「『よゐこだからしょうがない』っていう感じがどこかにあるのよ。これ、なんでだろう。」(清水さん)

有野 でしょう?(笑)

濱口 視線を一斉に浴びるのも僕やし、コンコンってノックする手が痛いのも僕やし。清水さんが言うみたいに、「これがよゐこ」って感じになってるのもイヤ。

有野 「代われよ」とか「声出せ」とか、ときどき言われました。

濱口 若手のころも、劇場で兄さんのひとりに、「お前の相方、どないなってんねん」って言われたことがあるんです。「有野が挨拶せえへんかったから、俺言うたんや、『挨拶せえ』って。そんならあいつ、『挨拶は口ではしてませんけど、心でしてました』」って。

有野 先輩笑うと思ったんですけどね。「そうか」って返ってきたとき、「ヤバいな」と気づきました。

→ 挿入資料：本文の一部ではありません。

(* ===== verification/PowHash.v ===== *)
(** * Proof of work: [consensus/yochash/algorithm.go]

    The cache, the items of the dataset, the dataset made by several threads,
    and the hash over both.  [None] is a panic: an index out of range, a
    division by zero or a search that ran out of fuel.  Keccak-512 and the
    primality test are parameters. *)
From S2P Require Import Prelude BigMath Params OpCodes VmAnalysis VmMemory Rlp VmTypes PowSizes.

Definition uint32 (z : Z) : Z := z mod 2 ^ 32.

Notation datasetInitBytes := (2 ^ 30) (only parsing).
Notation datasetGrowthBytes := (2 ^ 23) (only parsing).
Notation cacheInitBytes := (2 ^ 24) (only parsing).
Notation cacheGrowthBytes := (2 ^ 17) (only parsing).
Notation epochLength := 30000 (only parsing).
Notation mixBytes := 128 (only parsing).
Notation hashBytes := 64 (only parsing).
Notation hashWords := 16 (only parsing).
Notation datasetParents := 256%nat (only parsing).
Notation cacheRounds := 3%nat (only parsing).
Notation loopAccesses := 64%nat (only parsing).
Notation maxEpoch := 2048 (only parsing).

(** ** Slices *)

(** [a % b] on unsigned integers *)
Definition rem (a b : Z) : option Z := if b =? 0 then None else Some (a mod b).

(** [l[i]] *)
Definition at_ {A} (l : list A) (i : Z) : option A := if i <? 0 then None else l !! Z.to_nat i.

(** [l[i:]] *)
Definition from {A} (l : list A) (i : Z) : option (list A) :=
  if (i <? 0) || (zlen l <? i) then None else Some (drop (Z.to_nat i) l).

(** [l[i:j]] *)
Definition range_ {A} (l : list A) (i j : Z) : option (list A) :=
  if (i <? 0) || (j <? i) || (zlen l <? j) then None else Some (take (Z.to_nat (j - i)) (drop (Z.to_nat i) l)).

(** [copy(l[i:], src)] *)
Definition copy_at {A} (l : list A) (i : Z) (src : list A) : option (list A) :=
  rest ← from l i; Some (take (Z.to_nat i) l ++ overlay src rest).

(** [binary.LittleEndian.Uint32(b)] *)
Definition Uint32 (b : list byte) : option Z :=
  if zlen b <? 4 then None else Some (SetBytes (reverse (take 4 b))).

(** [binary.LittleEndian.PutUint32(b[i:], v)] *)
Definition PutUint32 (b : list byte) (i v : Z) : option (list byte) :=
  rest ← from b i; if zlen rest <? 4 then None else copy_at b i (le_bytes 4 v).

(** [binary.BigEndian.PutUint32(b[i:], v)] *)
Definition PutUint32_big (b : list byte) (i v : Z) : option (list byte) :=
  rest ← from b i; if zlen rest <? 4 then None else copy_at b i (be_bytes 4 v).

(** A loop over a list of indices that can panic. *)
Fixpoint loop_on {A B} (f : A → B → option A) (a : A) (l : list B) : option A :=
  match l with [] => Some a | b :: l => a ← f a b; loop_on f a l end.

(** [lo], [lo + 1], ..., [hi - 1] *)
Definition upto (lo hi : Z) : list Z := seqZ lo (hi - lo).

(** The words of a byte buffer, and a byte buffer overwritten by words. *)
Definition read_words (b : list byte) (n : Z) : option (list Z) :=
  mapM (λ i, rest ← from b (i * 4); Uint32 rest) (upto 0 n).

Definition put_words (b : list byte) (ws : list Z) : option (list byte) :=
  loop_on (λ b '(i, v), PutUint32 b (i * 4) v) b (zip (upto 0 (zlen ws)) ws).

Definition fnv (a b : Z) : Z := Z.lxor (uint32 (a * 0x01000193)) b.

Definition fnvHash (mix data : list Z) : option (list Z) :=
  loop_on (λ mix i, a ← at_ mix i; d ← at_ data i; Some (<[Z.to_nat i := fnv a d]> mix))
    mix (upto 0 (zlen mix)).

Definition swap (buffer : list byte) : option (list byte) :=
  loop_on (λ b i, rest ← from b (i * 4); v ← Uint32 rest; PutUint32_big b (i * 4) v) buffer
    (upto 0 ((zlen buffer + 3) / 4)).

Section Pow.
Context `{!Crypto} (Keccak512 : list byte → list byte) (ProbablyPrime : Z → bool).

(** [makeHasher]: the hash over [data] goes to the front of [dest]. *)
Definition keccak512 (dest data : list byte) : option (list byte) :=
  if zlen dest <? hashBytes then None else copy_at dest 0 (Keccak512 data).

(** ** Sizes *)

Fixpoint next_prime (fuel : nat) (size unit : Z) : option Z :=
  match fuel with
  | O => None
  | S fuel => if ProbablyPrime (size / unit) then Some size else next_prime fuel (uint64 (size - 2 * unit)) unit
  end.

Definition calcCacheSize (fuel : nat) (epoch : Z) : option Z :=
  next_prime fuel (uint64 (uint64 (cacheInitBytes + uint64 (cacheGrowthBytes * uint64 epoch)) - hashBytes)) hashBytes.

Definition calcDatasetSize (fuel : nat) (epoch : Z) : option Z :=
  next_prime fuel (uint64 (uint64 (datasetInitBytes + uint64 (datasetGrowthBytes * uint64 epoch)) - mixBytes)) mixBytes.

Definition cacheSize (fuel : nat) (block : Z) : option Z :=
  let epoch := block / epochLength in
  if epoch <? maxEpoch then at_ cacheSizes epoch else calcCacheSize fuel epoch.

Definition datasetSize (fuel : nat) (block : Z) : option Z :=
  let epoch := block / epochLength in
  if epoch <? maxEpoch then at_ datasetSizes epoch else calcDatasetSize fuel epoch.

Definition seedHash (block : Z) : list byte :=
  if block <? epochLength then zeros 32
  else Nat.iter (Z.to_nat (block / epochLength)) Keccak256 (zeros 32).

(** ** The cache *)

(** [bitutil.XORBytes], which xors as far as both slices reach *)
Definition XORBytes (dst a b : list byte) : list byte :=
  overlay (zip_with (λ x y, zb (Z.lxor (bz x) (bz y))) a b) dst.

Definition cache_row (rows : Z) (cache : list byte) (j : Z) : option (list byte) :=
  srcOff ← (λ r, r * hashBytes) <$> rem (j - 1 + rows) rows;
  let dstOff := j * hashBytes in
  dst ← from cache dstOff;
  word ← Uint32 dst;
  xorOff ← (λ r, uint32 (r * hashBytes)) <$> rem word (uint32 rows);
  src ← range_ cache srcOff (srcOff + hashBytes);
  xor ← range_ cache xorOff (uint32 (xorOff + hashBytes));
  let temp := XORBytes (zeros 64) src xor in
  row ← keccak512 dst temp;
  copy_at cache dstOff row.

(** The bytes of the cache on a machine of either byte order. *)
Definition generateCache (little : bool) (dest : list byte) (seed : list byte) : option (list byte) :=
  let size := zlen dest in
  let rows := size / hashBytes in
  cache ← keccak512 dest seed;
  cache ← loop_on (λ cache r,
    let offset := r * hashBytes in
    src ← range_ cache (offset - hashBytes) offset;
    dst ← from cache offset;
    row ← keccak512 dst src;
    copy_at cache offset row) cache (upto 1 ((size + hashBytes - 1) / hashBytes));
  cache ← loop_on (λ cache _, loop_on (cache_row rows) cache (upto 0 rows)) cache (seq 0 cacheRounds);
  if little then Some cache else swap cache.

(** ** The items of the dataset *)

(** One parent mixed in. *)
Definition mix_parent (cache : list Z) (rows index : Z) (intMix : list Z) (i : Z) : option (list Z) :=
  m ← at_ intMix (i mod 16);
  parent ← rem (fnv (Z.lxor index i) m) rows;
  data ← from cache (uint32 (parent * hashWords));
  fnvHash intMix data.

Definition generateDatasetItem (cache : list Z) (index : Z) : option (list byte) :=
  let rows := uint32 (zlen cache / hashWords) in
  r ← rem index rows;
  let base := uint32 (r * hashWords) in
  first ← at_ cache base;
  mix ← PutUint32 (zeros 64) 0 (Z.lxor first index);
  mix ← loop_on (λ mix i, w ← at_ cache (uint32 (base + i)); PutUint32 mix (i * 4) w) mix (upto 1 hashWords);
  mix ← keccak512 mix mix;
  intMix ← read_words mix hashWords;
  intMix ← loop_on (mix_parent cache rows index) intMix (upto 0 (Z.of_nat datasetParents));
  mix ← put_words mix intMix;
  keccak512 mix mix.

(** ** The dataset *)

(** The items the thread [id] makes. *)
Definition thread_items (size threads id : Z) : list Z :=
  let batch := uint32 (uint64 (uint64 (size + uint64 (hashBytes * threads)) - 1) / uint64 (hashBytes * threads)) in
  let first := uint32 (uint32 id * batch) in
  let limit := uint32 (first + batch) in
  let limit := if limit >? uint32 (size / hashBytes) then uint32 (size / hashBytes) else limit in
  upto first limit.

(** One item is made and copied to its place; the progress is reported. *)
Definition write_item (little : bool) (cache : list Z) (dataset : list byte) (index : Z) : option (list byte) :=
  item ← generateDatasetItem cache index;
  item ← (if little then Some item else swap item);
  dataset ← copy_at dataset (uint32 (index * hashBytes)) item;
  _ ← rem 1 (uint32 (zlen dataset / hashBytes / 100));
  Some dataset.

(** The items written in the order in which the threads come to them. *)
Definition write_items (little : bool) (cache : list Z) (dest : list byte) (order : list Z) : option (list byte) :=
  loop_on (write_item little cache) dest order.

(** The threads one after the other. *)
Definition generateDataset (little : bool) (threads : Z) (cache : list Z) (dest : list byte) : option (list byte) :=
  write_items little cache dest (mjoin (thread_items (zlen dest) threads <$> upto 0 threads)).

(** The memory of the machine read as 32-bit words. *)
Definition machine_words (little : bool) (b : list byte) : option (list Z) :=
  mapM (λ i, w ← range_ b (i * 4) (i * 4 + 4);
             Some (SetBytes (if little then reverse w else w))) (upto 0 (zlen b / 4)).

(** ** The hash *)

(** One access to the dataset. *)
Definition mix_rows (lookup : Z → option (list Z)) (rows seedHead : Z) (mix : list Z) (i : Z) : option (list Z) :=
  m ← at_ mix (i mod zlen mix);
  parent ← rem (fnv (Z.lxor (uint32 i) seedHead) m) rows;
  temp ← loop_on (λ temp j, w ← lookup (uint32 (uint32 (2 * parent) + j)); copy_at temp (j * hashWords) w)
    (replicate 32 0) (upto 0 (mixBytes / hashBytes));
  fnvHash mix temp.

Definition compress_step (mix : list Z) (i : Z) : option (list Z) :=
  a ← at_ mix (i * 4); b ← at_ mix (i * 4 + 1); c ← at_ mix (i * 4 + 2); d ← at_ mix (i * 4 + 3);
  Some (<[Z.to_nat i := fnv (fnv (fnv a b) c) d]> mix).

(** [PutUint64] of the nonce behind the hash. *)
Definition pow_seed (hash : list byte) (nonce : Z) : list byte :=
  take 32 (overlay hash (zeros 40)) ++ le_bytes 8 nonce.

Definition hashimoto (hash : list byte) (nonce size : Z) (lookup : Z → option (list Z))
    : option (list byte * list byte) :=
  let rows := uint32 (size / mixBytes) in
  let seed := Keccak512 (pow_seed hash nonce) in
  seedHead ← Uint32 seed;
  mix ← mapM (λ i, rest ← from seed (i mod 16 * 4); Uint32 rest) (upto 0 (mixBytes / 4));
  mix ← loop_on (mix_rows lookup rows seedHead) mix (upto 0 (Z.of_nat loopAccesses));
  mix ← loop_on compress_step mix (upto 0 (zlen mix / 4));
  digest ← put_words (zeros 32) (take (length mix / 4) mix);
  Some (digest, Keccak256 (seed ++ digest)).

Definition hashimotoLight (size : Z) (cache : list Z) (hash : list byte) (nonce : Z) : option (list byte * list byte) :=
  let lookup index :=
    rawData ← generateDatasetItem cache index;
    read_words rawData (zlen rawData / 4) in
  hashimoto hash nonce size lookup.

Definition hashimotoFull (dataset : list Z) (hash : list byte) (nonce : Z) : option (list byte * list byte) :=
  let lookup index :=
    let offset := uint32 (index * hashWords) in
    range_ dataset offset (uint32 (offset + hashWords)) in
  hashimoto hash nonce (uint64 (zlen dataset * 4)) lookup.

End Pow.
(* ===== verification/TrieHash.v ===== *)
(** * Hashing a trie: [trie/hasher.go], [Trie.Hash], [Trie.Commit]

    A trie is hashed bottom up; when there is a database, every node that is
    not part of its parent is written to it.  The state is the database, if
    there is one.  The functions never return an error; [Fault] is a panic.
    The pool of hashers is left out. *)
From S2P Require Import Prelude BigMath Rlp VmTypes TrieEncoding TrieNode Trie TrieDb.

Section Hasher.
Context `{!Crypto} `{!MapOrder}.

(** [LeafCallback]; the hasher ignores the error it returns. *)
Notation LeafCallback := (list byte → Hash → M Database ()).

Notation HM := (M (option Database)).

Record hasher := { h_cachegen : Z; h_cachelimit : Z; onleaf : option LeafCallback }.

Variable h : hasher.

(** A computation on the database, if there is one. *)
Definition with_db (m : M Database ()) : HM () := λ odb,
  match odb with
  | None => Done () None
  | Some db => match m db with Done _ db' => Done () (Some db') | Fault f => Fault f end
  end.

Definition makeHashNode (data : list byte) : list byte := Keccak256 data.

(** Leaves of a stored node are reported. *)
Definition report_leaves (n : node) (hash : Hash) : M Database () :=
  match onleaf h with
  | None => mret ()
  | Some f =>
      match n with
      | shortNode _ (valueNode v) _ => f v hash
      | fullNode cs _ =>
          foldl (λ m c, _ ← m; match c with valueNode v => f v hash | _ => mret () end) (mret ()) (take 16 cs)
      | _ => mret ()
      end
  end.

Definition store (n : node) (force : bool) : HM node :=
  match n with
  | nil_node | hashNode _ => mret n
  | _ =>
      tmp ← must (encode_node n);
      if (zlen tmp <? 32) && negb force then mret n
      else
        c ← must (cache n);
        let hash := match c.1 with Some hash => hash | None => makeHashNode tmp end in
        let key := BytesToHash hash in
        _ ← with_db (_ ← insert key tmp n; report_leaves n key);
        mret (hashNode hash)
  end.

(** The hash of a node is kept in its copy; with a database it is clean now. *)
Definition set_hash (hashed cached : node) (has_db : bool) : node :=
  let hash := match hashed with hashNode b => Some b | _ => None end in
  let set fl := {| hash := hash; gen := gen fl; dirty := if has_db then false else dirty fl |} in
  match cached with
  | shortNode k v fl => shortNode k v (set fl)
  | fullNode cs fl => fullNode cs (set fl)
  | _ => cached
  end.

(** The children of a full node but the last, from left to right: the hashed and the cached ones. *)
Definition hash_each (hash : node → HM (node * node)) : nat → list node → HM (list node * list node) :=
  fix each (i : nat) (cs : list node) : HM (list node * list node) :=
    match cs with
    | [] => mret ([], [])
    | c :: cs =>
        '(a, b) ← (if (i <? 16)%nat && negb (is_nil c) then hash c else mret (c, c));
        '(hs, ds) ← each (S i) cs;
        mret (a :: hs, b :: ds)
    end.

Definition hashChildren (hash : node → HM (node * node)) (original : node) : HM (node * node) :=
  match original with
  | shortNode k v fl =>
      key ← must (hexToCompact k);
      match v with
      | valueNode _ => mret (shortNode key v fl, original)
      | _ => '(hv, cv) ← hash v; mret (shortNode key hv fl, shortNode k cv fl)
      end
  | fullNode cs fl =>
      '(hs, ds) ← hash_each hash 0 cs;
      mret (fullNode hs fl, fullNode ds fl)
  | _ => mret (original, original)
  end.

(** What is known of the node already: its hash and the node that replaces it. *)
Definition known (n : node) (has_db : bool) : option (option (node * node)) :=
  '(ohash, dirty) ← cache n;
  match ohash with
  | None => Some None
  | Some hash =>
      if negb has_db then Some (Some (hashNode hash, n))
      else
        unload ← canUnload n (h_cachegen h) (h_cachelimit h);
        if (unload : bool) then Some (Some (hashNode hash, hashNode hash))
        else if negb dirty then Some (Some (hashNode hash, n))
        else Some None
  end.

Fixpoint hash_node (n : node) (force : bool) : HM (node * node) :=
  has_db ← gets (λ odb, bool_decide (odb ≠ None));
  quick ← must (known n has_db);
  match quick with
  | Some r => mret r
  | None =>
      '(collapsed, cached) ← hashChildren (λ c, hash_node c false) n;
      hashed ← store collapsed force;
      mret (hashed, set_hash hashed cached has_db)
  end.
End Hasher.

(** ** The hash of a trie *)

Section Trie.
Context `{!Crypto} `{!MapOrder}.

Definition hashRoot (t : Trie) (onleaf : option (list byte → Hash → M Database ())) : M (option Database) (node * node) :=
  if is_nil (root t) then mret (hashNode (HashBytes emptyRoot), nil_node)
  else hash_node {| h_cachegen := cachegen t; h_cachelimit := cachelimit t; onleaf := onleaf |} (root t) true.

Definition node_hash (n : node) : option Hash :=
  match n with hashNode b => Some (BytesToHash b) | _ => None end.

Definition Trie_Hash (t : Trie) : option (Hash * Trie) :=
  match hashRoot t None None with
  | Done (hash, cached) _ => h ← node_hash hash; Some (h, with_root cached t)
  | Fault _ => None
  end.

Definition next_gen (t : Trie) : Trie :=
  {| root := root t; originalRoot := originalRoot t; cachegen := uint16 (cachegen t + 1); cachelimit := cachelimit t |}.

Definition Trie_Commit (t : Trie) (onleaf : option (list byte → Hash → M Database ())) : M Database (Hash * Trie) := λ db,
  match hashRoot t onleaf (Some db) with
  | Done (hash, cached) (Some db') =>
      match node_hash hash with
      | Some h => Done (h, next_gen (with_root cached t)) db'
      | None => Fault Panic
      end
  | Done _ None => Fault Panic
  | Fault f => Fault f
  end.
End Trie.
Lemma decode_ok gen t : ok t → fits t → ∀ fuel, (length (tenc t) < fuel)%nat → decodes gen fuel t.
Proof.
  induction 1 as [ns v Hn Hv|ns ts Hn Hne Hts IH|ts Hl Hc IH Hv Htwo]; intros Hf fuel Hfuel;
    (destruct fuel as [|fuel]; [lia|]).
  - apply decode_leaf; [done..|by constructor].
  - apply decode_ext; [done..|by constructor|done|]. intros Hs. apply IH; [by eapply fits_short|].
    pose proof (embedded_shorter (TShort ns (TFull ts)) _ 1 (TFull ts) eq_refl eq_refl Hs). lia.
  - assert (ok (TFull ts)) as Hok by by constructor. apply decode_full; [done..|].
    intros i t Hi Ht. split; [by eapply Hc|]. intros Hs. apply (IH i); [done..| |].
    + apply (fits_child ts (zb (Z.of_nat i))); [done|by apply nibble_zb|]. by rewrite pos_zb by lia.
    + pose proof (embedded_shorter (TFull ts) (map child_item ts) i t eq_refl) as Hlt.
      change (map child_item ts) with (child_item <$> ts) in Hlt.
      rewrite list_lookup_fmap, Ht in Hlt. specialize (Hlt eq_refl Hs). lia.
Qed.

(** A node is read back as it is loaded. *)
Lemma decodeNode_tenc gen t h :
  ok t → fits t → decodeNode h (tenc t) gen = Some (inl (loaded gen t h)).
Proof.
  intros Hok Hf. unfold decodeNode. pose proof (tenc_bound t Hok Hf).
  pose proof (decode_ok gen t Hok Hf (S (length (tenc t))) ltac:(lia) h []) as Hd. rewrite app_nil_r in Hd.
  apply Hd. lia.
Qed.

Lemma mustDecodeNode_tenc gen t h :
  ok t → fits t → mustDecodeNode h (tenc t) gen = Some (loaded gen t h).
Proof. intros Hok Hf. unfold mustDecodeNode. by rewrite decodeNode_tenc. Qed.
End Codec.

(** ** References between nodes *)

#[local] Arguments HashBytes : simpl never.
#[local] Arguments BytesToHash : simpl never.

Lemma mjoin_concat {A} (ls : list (list A)) : mjoin ls = concat ls.
Proof. induction ls as [|l ls IH]; [done|]. cbn. by rewrite <-IH. Qed.

Section Refs.
Context `{!Crypto}.

Definition ref_of (c : tree) (sub : list tree) : list tree :=
  match c with TVal _ => [] | _ => if zlen (tenc c) <? 32 then sub else [c] end.

Fixpoint refs (t : tree) : list tree :=
  match t with
  | TVal _ => []
  | TShort _ c => ref_of c (refs c)
  | TFull ts => concat (take 16 (map (λ c, match c with Some c => ref_of c (refs c) | None => [] end) ts))
  end.

(** The hash a tree is filed under. *)
Definition tkey (t : tree) : Hash := BytesToHash (thash t).

Lemma gather_lref c :
  gatherChildren (rawt c) = Some (map tkey (refs c)) →
  gatherChildren (lref c (rawt c)) = Some (map tkey (ref_of c (refs c))).
Proof. intros Hc. destruct c; cbn [lref ref_of]; [done|..]; destruct (_ <? 32); done. Qed.

Lemma gather_refs t : gatherChildren (rawt t) = Some (map tkey (refs t)).
Proof.
  induction t as [v|k c IH|ts IH] using tree_ind'; [done|by apply gather_lref|].
  cbn [rawt gatherChildren refs]. rewrite map_map.
  assert (mapM id (take 16 (map (λ c, gatherChildren match c with Some c => lref c (rawt c) | None => nil_node end) ts)) =
    Some (map (map tkey) (take 16 (map (λ c, match c with Some c => ref_of c (refs c) | None => [] end) ts)))) as ->.
  2:{ cbn. by rewrite mjoin_concat, concat_map. }
  rewrite !firstn_map. rewrite map_map. apply mapM_map. intros i c Hi. cbn [id].
  apply lookup_take_Some in Hi as [Hi _]. destruct c as [c|]; [|done]. apply gather_lref. by apply (IH i).
Qed.

Lemma refs_full ts s : s ∈ refs (TFull ts) ↔ ∃ i c, (i < 16)%nat ∧ ts !! i = Some (Some c) ∧ s ∈ ref_of c (refs c).
Proof.
  cbn [refs]. rewrite <-mjoin_concat. rewrite list_elem_of_join. split.
  - intros (l & Hs & Hl). apply list_elem_of_lookup in Hl as [i Hi]. apply lookup_take_Some in Hi as [Hi Hlt].
    change (map ?f ts) with (f <$> ts) in Hi. rewrite list_lookup_fmap in Hi.
    destruct (ts !! i) as [[c|]|] eqn:Hc; [| |done]; injection Hi as <-; [|by apply elem_of_nil in Hs]. eauto.
  - intros (i & c & Hlt & Hc & Hs). exists (ref_of c (refs c)). split; [done|]. apply list_elem_of_lookup. exists i.
    apply lookup_take_Some. split; [|done]. change (map ?f ts) with (f <$> ts). by rewrite list_lookup_fmap, Hc.
Qed.

Lemma ref_of_cases c s : s ∈ ref_of c (refs c) → ¬ is_val c ∧ ((s = c ∧ big c) ∨ (s ∈ refs c ∧ ¬ big c)).
Proof.
  unfold big. destruct c as [v|k c|ts]; cbn [ref_of]; [by intros ?%elem_of_nil|..].
  - intros Hs. split; [by intros []|]. destruct (Z.ltb_spec (zlen (tenc (TShort k c))) 32); [right; split; [done|lia]|].
    apply list_elem_of_singleton in Hs. by left.
  - intros Hs. split; [by intros []|]. destruct (Z.ltb_spec (zlen (tenc (TFull ts))) 32); [right; split; [done|lia]|].
    apply list_elem_of_singleton in Hs. by left.
Qed.

Lemma ref_of_in c s : ¬ is_val c → (s = c ∧ big c) ∨ (s ∈ refs c ∧ ¬ big c) → s ∈ ref_of c (refs c).
Proof.
  unfold big. destruct c as [v|k c|ts]; cbn [ref_of]; [by intros []|..]; intros _ [[-> Hb]|[Hs Hb]].
  all: first [rewrite (proj2 (Z.ltb_ge _ _)) by done; by left|rewrite (proj2 (Z.ltb_lt _ _)) by lia; done].
Qed.

(** A reference is to a large part. *)
Lemma refs_part t : ∀ s, s ∈ refs t → part t s ∧ big s ∧ ¬ is_val s.
Proof.
  induction t as [v|k c IH|ts IH] using tree_ind'; intros s Hs.
  - by apply elem_of_nil in Hs.
  - cbn [refs] in Hs. apply ref_of_cases in Hs as [Hv [[-> Hb]|[Hs _]]].
    + split_and!; [apply part_short, part_refl|done..].
    + destruct (IH s Hs) as (? & ? & ?). split_and!; [by apply part_short|done..].
  - apply refs_full in Hs as (i & c & Hi & Hc & Hs). apply ref_of_cases in Hs as [Hv [[-> Hb]|[Hs _]]].
    + split_and!; [by eapply part_full, part_refl|done..].
    + destruct (IH i c Hc s Hs) as (? & ? & ?). split_and!; [by eapply part_full|done..].
Qed.

Lemma refs_ok t : ok t → fits t → ∀ s, s ∈ refs t → ok s ∧ fits s.
Proof.
  induction 1 as [ns v Hn Hv|ns ts Hn Hne Hts IH|ts Hl Hc IH Hv Htwo]; intros Hf s Hs.
  - by apply elem_of_nil in Hs.
  - assert (fits (TFull ts)) as Hf' by by eapply fits_short.
    cbn [refs] in Hs. apply ref_of_cases in Hs as [_ [[-> _]|[Hs _]]]; [done|by apply IH].
  - apply refs_full in Hs as (i & c & Hi & Hic & Hs).
    assert (fits c). { apply (fits_child ts (zb (Z.of_nat i))); [done|by apply nibble_zb|]. by rewrite pos_zb by lia. }
    apply ref_of_cases in Hs as [_ [[-> _]|[Hs _]]]; [split; [by eapply Hc|done]|by apply (IH i c)].
Qed.

(** A large part is the tree itself or below one of its references. *)
Lemma part_refs t : ok t → ∀ s, part t s → ¬ is_val s → big s → s = t ∨ ∃ r, r ∈ refs t ∧ part r s.
Proof.
  assert (Hsub : ∀ c s, ¬ is_val c → part c s → (s = c ∨ ∃ r, r ∈ refs c ∧ part r s) → big s →
    ∃ r, r ∈ ref_of c (refs c) ∧ part r s).
  { intros c s Hv Hp Hc Hb. destruct (Z.ltb_spec (zlen (tenc c)) 32) as [Hs|Hs].
    - destruct Hc as [->|(r & Hr & Hpr)]; [unfold big in Hb; lia|]. exists r. split; [|done].
      apply ref_of_in; [done|]. right. split; [done|]. unfold big. lia.
    - exists c. split; [|done]. apply ref_of_in; [done|]. by left. }
  induction 1 as [ns v Hn Hv|ns ts Hn Hne Hts IH|ts Hl Hc IH Hv Htwo]; intros s Hp Hvs Hb.
  - inversion Hp as [|? ? ? Hp'|]; subst; [by left|]. inversion Hp'; subst. by destruct Hvs.
  - inversion Hp as [|? ? ? Hp'|]; subst; [by left|]. right. apply Hsub; [by intros []|done|by apply IH|done].
  - inversion Hp as [| |? i c ? Hi Hp']; subst; [by left|]. right.
    assert (i < 16)%nat as Hlt.
    { pose proof (lookup_lt_Some _ _ _ Hi). destruct (decide (i = 16)%nat) as [->|]; [|lia].
      destruct (Hv c Hi) as (v & -> & _). inversion Hp'; subst. by destruct Hvs. }
    destruct (Hsub c s) as (r & Hr & Hpr); [by apply ok_not_val, (Hc i)|done|by apply (IH i)|done|].
    exists r. split; [|done]. apply refs_full. eauto.
Qed.
End Refs.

清水 でも、「よゐこだからしょうがない」っていう感じがどこかにあるのよ。これ、なんでだろう。

有野 それは、よく言われます。まだ養成所生だったころ、山田雅人さんが劇場に出てはって。まあめったにないことだったんです。同じ舞台にも立てて、みんなでお昼を食べに行くことになって。山田さんが名前も知らん僕らに「自分らも行くか」って誘ってくれはったんですけど僕、「あ、お腹いっぱいやからいいっす」って。(笑)

清水 うわあ。

有野 「あ、そうか」って山田さんは行きはったんですけど、ほかの先輩がすぐ戻ってきて、「お前ら、マジか」。(笑)

濱口 「お腹いっぱいでも、こういうときは来なあかんねんで。今日はええけど、今度はきいや」って、優しく説明してくれました。